In prion disease, the peripheral expression of PrP C is necessary for the transfer of infectivity to the central nervous system. The spleen is involved in neuroinvasion and neural dissemination in prion diseases but the nature of this involvement is not known. The present study undertook the investigation of the spatial relationship between sites of PrP Sc accumulation, localisation of nerve fibres and PrP C expression in the tissue compartments of the spleen of scrapie-inoculated and control sheep.

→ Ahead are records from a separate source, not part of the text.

Lemma lossy_channel_refines_witness :
  exists w', receive_all [first 0; again 1; first 3; again 1; again 1; first 2; again 2] w0 = (Ret tt, w')
    /\ processed (events w') = [(0, 16, [x0a]); (3, 16, [x0a]); (1, 16, [x0a]); (2, 16, [x0a])].
Proof.
  destruct (lossy_channel_refines 0 [first 0; again 1; first 3; again 1; again 1; first 2; again 2] w0)
    as (w' & E & Hev & _).
  - lia.
  - reflexivity.
  - reflexivity.
  - split; [reflexivity|]. intros j k. reflexivity.
  - repeat split; reflexivity.
  - repeat constructor; unfold is_u8; cbn; try lia; try discriminate; reflexivity.
  - exists w'. split; [exact E|]. rewrite Hev. vm_compute. reflexivity.
Defined.

End Lossy_Witness.
(** ** Property *)

(** A message too large for one packet arrives. The sender has just handed
    it to its writer, nothing else waits there, and both sides agree on the
    ids they expect. The first packet announces the message; then, as long as
    the receiver asks and the sender answers, every packet through
    [prepare_packet_to_send] and [process_bytes], the transfer ends: after at
    most as many rounds as the message has bytes the receiver has handed
    exactly the bytes sent to the user, once, with the message's id and
    command, has handed over nothing else, and has forgotten the fragments.
    The message is larger than any fragment the receiver may ask for, and its
    id is not the one after which ids start again. *)
Theorem transfer_completes m (d : D) ws wr :
  let i := next_tx_msg_id_ (self ws) in
  let c := Message_Item.cmd_ m in
  let orig := dev_content d in
  last (events ws) = Some (Ev_write m) -> Message_Item.wf m -> Message_Item.id_ m = None ->
  Message_Item.answer_id_ m = None -> Message_Item.flags_ m = 0 -> c <> Cmd.REMOVE_FRAGMENT ->
  Message_Item.data_device_ m = Some d -> dev_is_open d = true -> dev_pos d = dev_size d ->
  Z.max (Message_Item.fragment_size_ m) HELPZ_MAX_MESSAGE_DATA_SIZE < zlen orig < HELPZ_PROTOCOL_MAX_MESSAGE_SIZE ->
  0 <= i < 255 -> is_u8 (next_rx_msg_id_ (self ws)) ->
  waiting_messages_ (self ws) = [] -> ready_writer ws -> rx_empty ws -> steady ws ->
  next_rx_msg_id_ (self wr) = i -> next_tx_msg_id_ (self wr) = next_rx_msg_id_ (self ws) ->
  ready_writer wr -> rx_empty wr ->
  StdMap.sorted (fragmented_messages_ (self wr)) -> StdMap.find i (fragmented_messages_ (self wr)) = None ->
  env_throws wr (Ev_process_message i c orig) = false ->
  exists n s1 ws' wr',
    transmit ws wr = Some s1 /\ rounds n s1 = Some (ws', wr') /\ Z.of_nat n <= zlen orig
    /\ processed (events wr') = processed (events wr) ++ [(i, c, orig)]
    /\ StdMap.find i (fragmented_messages_ (self wr')) = None.
Proof.
  intros i c orig Hl Hwf Hid Ha Hfl Hc Hd Hod Hpos Hsz Hi Hk Hw Hrw Hrx Hst Hnr Htx Hrw2 Hrx2 Hs Hf Hth.
  destruct (transfer_starts m d ws wr) as (ws1 & wr1 & Et & Hsend & Hrecv & Hpe & _); try done.
  destruct Hwf as (_ & _ & Hwc & _ & Hwf & _).
  destruct (rounds_complete i c (Message_Item.answer_func_ m) orig (Z.max (Message_Item.fragment_size_ m) HELPZ_MAX_MESSAGE_DATA_SIZE) (Z.to_nat (zlen orig))
    (next_rx_msg_id_ (self ws)) ws1 wr1) with (t := zlen orig)
    as (n & ws2 & wr2 & Hn & Er & Hnone & Hpr); try done; [unfold is_u8; lia| |lia|].
  { change HELPZ_MAX_MESSAGE_DATA_SIZE with 32745. change HELPZ_MAX_PACKET_DATA_SIZE with 65490 in *. lia. }
  exists n, (ws1, wr1), ws2, wr2. split_and!; try done; [lia|]. by rewrite Hpr, Hpe.
Qed.

End exchange.

(** ** Witness *)

Module Transfer_Witness.
Import QtRef Fragment_Witness.

Definition large : list byte := replicate (Z.to_nat 32800) x07.
Definition large_dev : mem := {| m_content := large; m_pos := 32800; m_open := true |}.
Definition large_msg : Message_Item.t mem := Message_Item.make 16 None (Some large_dev) (milliseconds 3000).
Definition from : World mem mem := mkWorld proto (fun _ => 0) (fun _ => false) 0 [Ev_write large_msg].
Definition to : World mem mem := mkWorld proto (fun _ => 0) (fun _ => false) 0 [].

Lemma transfer_completes_witness :
  exists n s1 ws' wr',
    transmit from to = Some s1 /\ rounds n s1 = Some (ws', wr') /\ Z.of_nat n <= 32800
    /\ processed (events wr') = [(0, 16, large)] /\ StdMap.find 0 (fragmented_messages_ (self wr')) = None.
Proof.
  assert (zlen large = 32800) as Hlen by (vm_compute; reflexivity).
  assert (ready_writer from) as Hf by (exists the_writer; split; reflexivity).
  assert (ready_writer to) as Ht by (exists the_writer; split; reflexivity).
  assert (rx_empty from) as Hrf by (repeat split; reflexivity).
  assert (rx_empty to) as Hrt by (repeat split; reflexivity).
  assert (steady from) as Hst by (intros k; reflexivity).
  assert (Message_Item.wf large_msg) as Hwf by (apply Message_Item.make_wf; [split; reflexivity || discriminate|discriminate]).
  assert (forall bs : list byte, zlen bs < 65536 -> zlen (qCompress bs) < 2000000000) as Hcomp
    by (intros bs Hb; change (qCompress bs) with bs; lia).
  assert (Z.max (Message_Item.fragment_size_ large_msg) HELPZ_MAX_MESSAGE_DATA_SIZE < zlen large < HELPZ_PROTOCOL_MAX_MESSAGE_SIZE)
    as Hsz by (rewrite Hlen; split; reflexivity).
  destruct (transfer_completes Hcomp large_msg large_dev from to eq_refl Hwf eq_refl eq_refl eq_refl ltac:(discriminate) eq_refl eq_refl
    (eq_sym Hlen) Hsz ltac:(split; [discriminate|reflexivity]) ltac:(split; [discriminate|reflexivity]) eq_refl Hf Hrf Hst
    eq_refl eq_refl Ht Hrt ltac:(constructor) eq_refl eq_refl) as (n & s1 & ws' & wr' & E1 & E2 & E3 & E4 & E5).
  exists n, s1, ws', wr'. split_and!; [exact E1|exact E2| |exact E4|exact E5].
  change (Z.of_nat n <= zlen large) in E3. rewrite Hlen in E3. exact E3.
Defined.

End Transfer_Witness.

Laser microdissection and quantitative PCR were used to determine PrP mRNA levels and results were compared with immunohistochemical protocols to distinguish PrP C and PrP Sc in tissue compartments of the spleen. In sheep experimentally infected with scrapie, the major sites of accumulation of PrP Sc in the spleen, namely the lymphoid nodules and the marginal zone, expressed low levels of PrP mRNA. Double immunohistochemical labelling for PrP Sc and the pan-nerve fibre marker, PGP, was used to evaluate the density of innervation of splenic tissue compartments and the intimacy of association between PrP Sc and nerves. Some nerve fibres were observed to accompany blood vessels into the PrP Sc-laden germinal centres. However, the close association between nerves and PrP Sc was most apparent in the marginal zone. Other sites of close association were adjacent to the wall of the central artery of PALS and the outer rim of germinal centres.
The findings suggest that the degree of PrP Sc accumulation does not depend on the expression level of PrP C. Though several splenic compartments may contribute to neuroinvasion, the marginal zone may play a central role in being the compartment with most apparent association between nerves and PrP Sc.